Seagulls claim floating ice slabs, and their raucous cries signal the return of water birds to a place dominated by Lake Superior, greatest of the Great Lakes. On black-tipped white wings, they wheel over my home, announcing spring ice-out in Hancock.

In appreciation of our Coast Guard who brought us spring, at last, take a moment to watch the Cutter Mackinaw plow the shipping channel on Lake Superior last month:

Already, the earliest of those who fish the Keweenaw has returned. I’m eager to discover who they are, having once lived on a bog pond beneath a bird migration super-highway. Will I see old favorites or meet new species? It’s like waiting for the circus to come to town — I know the show will thrill me, but how will it be different from shows I’ve seen before? Even in one place, spring migration plays out fresh and new.

Just as much as I love the migratory waterfowl, the Hub loves raptors. He began to hear and see kestrels during his quiet time on the back deck. He thought he saw a sharp-shinned hawk last week. The big excitement for him resides on the Houghton Bridge which crosses the Portage Canal and connects the mainland (Houghton side) to the Keweenaw Peninsula (Hancock side). The pair of peregrine falcons has returned to their nest box (you can watch a live camera of the nest box action).

After Feldenkrais class at Superior School of Dance, I walked up to Milly’s for a slice of Detroit-style pizza and a fresh mixed-greens salad. The Hub met up with me, and after dinner he suggested we go look for the Falcons on the bridge. The sun didn’t set until almost 9 pm tonight, so we headed across the bridge and parked along the canal.

And that’s when I saw them among the frolicking seagulls — mergansers!

While the Hub scoped the nest box, I scanned the newly opened waterway with it’s floating panes of ice for a close-up of what turned out to be common mergansers. With black heads, white bodies and orange bills, I could readily spot them. I saw one female, too with her auburn head. She had the pick of a gaggle of males. Mating season is soon, but still, the land is covered in banks of snow. For now, they fish.

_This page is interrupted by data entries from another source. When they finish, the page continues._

Lemma leaf_sum_sets s s' r va o r' :
  sets R user_half s s' r va o -> R r' -> user_page va ->
  leaf_sum (pm s') r' = leaf_sum (pm s) r' + (if bool_decide (r' = r) then res va o - res va (leaf (pm s) r va) else 0).
Proof.
  intros Hs Hr' Hu. destruct (user_page_va_of va Hu) as [Ev H4]. destruct (user_page_path va Hu) as [Vp _].
  pose proof (path_range va) as Hp. unfold full_path in Hp.
  repeat match goal with H : Forall _ (_ :: _) |- _ => apply Forall_cons_iff in H as [? ?] end.
  apply (sum4_update _ _ (pml4_idx va) (pdpt_idx va) (pd_idx va) (pt_idx va)); try done.
  intros a b c d Ha Hb Hc Hd. pose proof (va_of_idx a b c d ltac:(unfold in_table; lia) ltac:(unfold in_table; lia) ltac:(unfold in_table; lia) ltac:(unfold in_table; lia)) as Ei.
  rewrite (st_leaf _ _ _ _ _ _ _ Hs r' (va_of a b c d)); [|done|].
  2:{ rewrite Ei. split; [repeat (apply Forall_cons_iff; split; [lia|]); constructor|unfold user_half; lia]. }
  fold (full_path va). rewrite <- Ei. destruct (bool_decide_reflect (full_path (va_of a b c d) = full_path va)) as [E|E].
  - assert (va_of a b c d = va) as -> by (rewrite E in Ei; unfold full_path in Ei; injection Ei as <- <- <- <-; done).
    destruct (bool_decide_reflect (r' = r)) as [->|]; [rewrite bool_decide_true by done; lia|].
    rewrite bool_decide_false by naive_solver. lia.
  - rewrite bool_decide_false; [lia|]. intros [_ Hvp]. by apply E, full_path_vpage.
Qed.
End walk.

Section counts.
Context {F : Type} `{FrameSourceLaws F} (R : Z -> Prop).
Implicit Types (s : Vmm F) (r va : Z).

(** A leaf that a process teardown would give back. *)
Definition foreign (va : Z) (o : option Z) : Prop :=
  forall e, o = Some e -> is_identity_map_phys va (e .& ADDR_MASK) = false.

(** Every tracked space's counter is what a walk of its tables finds. *)
Record resident_ok s : Prop := {
  rk_spaces : spaces_ok R user_half (pm s) (fr s);
  rk_rss : rss_ok (rss s);
  rk_count r n : R r -> counter (rss s) r = Some n -> n = walk_resident_pages (pm s) r;
  rk_foreign r va : R r -> user_page va -> foreign va (leaf (pm s) r va);
  rk_tracked r n : real_key r -> counter (rss s) r = Some n -> R r }.

Lemma root_key s r : spaces_ok R user_half (pm s) (fr s) -> R r -> real_key r /\ r <> 0.
Proof.
  intros Hok Hr. destruct (so_tab _ _ _ _ Hok r [] r Hr) as [[Hp _] _]; [by split|cbn; lia|done|].
  unfold real_key, KEY_CLAIMING, U64_MAX. lia.
Qed.

Lemma foreign_res va o : foreign va o -> res va o = match o with Some _ => 1 | None => 0 end.
Proof. intros Hf. unfold res. destruct o as [e|]; [|done]. by rewrite Hf. Qed.

Definition leaf_delta (o n : option Z) : Z :=
  match o, n with None, Some _ => 1 | Some _, None => -1 | _, _ => 0 end.

Lemma account_foreign r va o n t :
  is_user_va va = true -> foreign va o -> foreign va n -> account_view r va o n t = account r (leaf_delta o n) t.
Proof.
  intros Hu Ho Hn. unfold account_view. rewrite Hu. cbn [negb].
  destruct o as [e|], n as [e'|]; cbn; rewrite ?(Ho _ eq_refl), ?(Hn _ eq_refl); try done; unfold account; by rewrite orb_true_r.
Qed.

(** One leaf changes and is accounted for. *)
Lemma resident_change s s' r va o :
  resident_ok s -> R r -> user_page va -> foreign va o ->
  sets R user_half s s' r va o -> rss s' = account_view r va (leaf (pm s) r va) o (rss s) ->
  resident_ok s' /\ RSS_UNDERFLOWS (rss s') = RSS_UNDERFLOWS (rss s).
Proof.
  intros Hk Hr Hu Ho Hs Hrss. pose proof (rk_spaces _ Hk) as Hsp. pose proof (st_ok _ _ _ _ _ _ _ Hs) as Hsp'.
  destruct (user_page_path va Hu) as [Vp Uv]. pose proof (rk_foreign _ Hk r va Hr Hu) as Hl.
  rewrite (account_foreign r va _ o _ Uv Hl Ho) in Hrss.
  assert (forall r', R r' -> walk_resident_pages (pm s') r' = walk_resident_pages (pm s) r' +
            (if bool_decide (r' = r) then leaf_delta (leaf (pm s) r va) o else 0)) as Hw.
  { intros r' Hr'. destruct (root_key _ _ Hsp Hr') as [_ Hz]. rewrite (walk_leaf_sum R (pm s') (fr s')), (walk_leaf_sum R (pm s) (fr s)) by done.
    rewrite (leaf_sum_sets R s s' r va o) by done. rewrite !foreign_res by done. destruct (bool_decide _); [|lia].
    unfold leaf_delta. destruct (leaf (pm s) r va), o; lia. }
  destruct (root_key _ _ Hsp Hr) as [Kr _].
  assert (forall n, counter (rss s) r = Some n -> 0 <= n + leaf_delta (leaf (pm s) r va) o < 2 ^ 63) as Hb.
  { intros n Hn. rewrite (rk_count _ Hk r n Hr Hn). specialize (Hw r Hr). rewrite bool_decide_true in Hw by done. rewrite <- Hw.
    destruct (root_key _ _ Hsp Hr) as [_ Hz]. rewrite (walk_leaf_sum R (pm s') (fr s')) by done. pose proof (leaf_sum_bound (pm s') r). lia. }
  destruct (account_spec (rss s) r (leaf_delta (leaf (pm s) r va) o) (rk_rss _ Hk) Kr) as [A1 A2]; [intros n Hn; specialize (Hb n Hn); lia|].
  rewrite <- Hrss in A1, A2. split; [|rewrite Hrss; by apply account_no_underflow]. split; [done|done| | |].
  - intros r' n Hr' Hn. rewrite A2 in Hn by (by apply (root_key _ _ Hsp)). rewrite Hw by done. destruct (bool_decide_reflect (r' = r)) as [->|].
    + destruct (counter (rss s) r) as [n0|] eqn:E; [|done]. injection Hn as <-. by rewrite (rk_count _ Hk r n0 Hr E).
    + rewrite (rk_count _ Hk r' n Hr' Hn). lia.
  - intros r' va' Hr' Hu'. destruct (user_page_path va' Hu') as [Vp' _]. rewrite (st_leaf _ _ _ _ _ _ _ Hs) by done.
    destruct (bool_decide_reflect (r' = r /\ vpage va' = vpage va)) as [[_ E]|]; [|by apply (rk_foreign _ Hk)].
    assert (va' = va) as ->; [|done]. apply full_path_vpage in E. destruct (user_page_va_of va Hu) as [-> _], (user_page_va_of va' Hu') as [-> _].
    unfold full_path in E. by injection E as -> -> -> ->.
  - intros r' n Kr' Hn. rewrite A2 in Hn by done. destruct (counter (rss s) r') as [n0|] eqn:E; [by apply (rk_tracked _ Hk r' n0)|].
    by destruct (bool_decide _).
Qed.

When we head to the VA hospital in Iron Mountain, we pass through Keweenaw Bay where the snowshoe priest, Father Baraga, is honored in a sculpture depicting his reach to the region’s five tribes. The Ojibwa fish year-round from ice-huts and boats on the bay. When we return, we like to stop for dinner at Carla’s where she serves fresh fish.

Last fall, my daughter Radio Geek (though I now see her author bio has evolved to a “through and through” geek) worked on a scientific look at fishing in our region from the perspective of the Ojibwa community who asks, “When can we eat the fish?” Fishers — recreational, professional, and feathered — can be susceptible to unseen pollutants. Research at Michigan Tech reveals the complexities of answering such a question. You can read Radio Geek’s article from the 2018 Michigan Tech Research Magazine).

I was never one to take to fishing. In fact, I have horrible memories of watching gasping trout cling to life in a creel or on a line. Then I met the Hub. Reluctantly, I went fishing but warned him that I’d sit on a sunny rock and read a book. But he taught me a humane method — catch and release. Eventually, as a writing intern to Montana’s Fish, Wildlife, and Parks, I covered Becoming an Outdoor Woman and learned to fly-fish, which is a zen-like activity that involves not actually catching fish. Well, the way I do it.

If you read my article from the olden days of my writing career, you’ll learn my first name is not really Charli. But Charli is short for it, and the name I’ve had since I was a baby buckaroo.

And yes, we’ll be going fishing this week.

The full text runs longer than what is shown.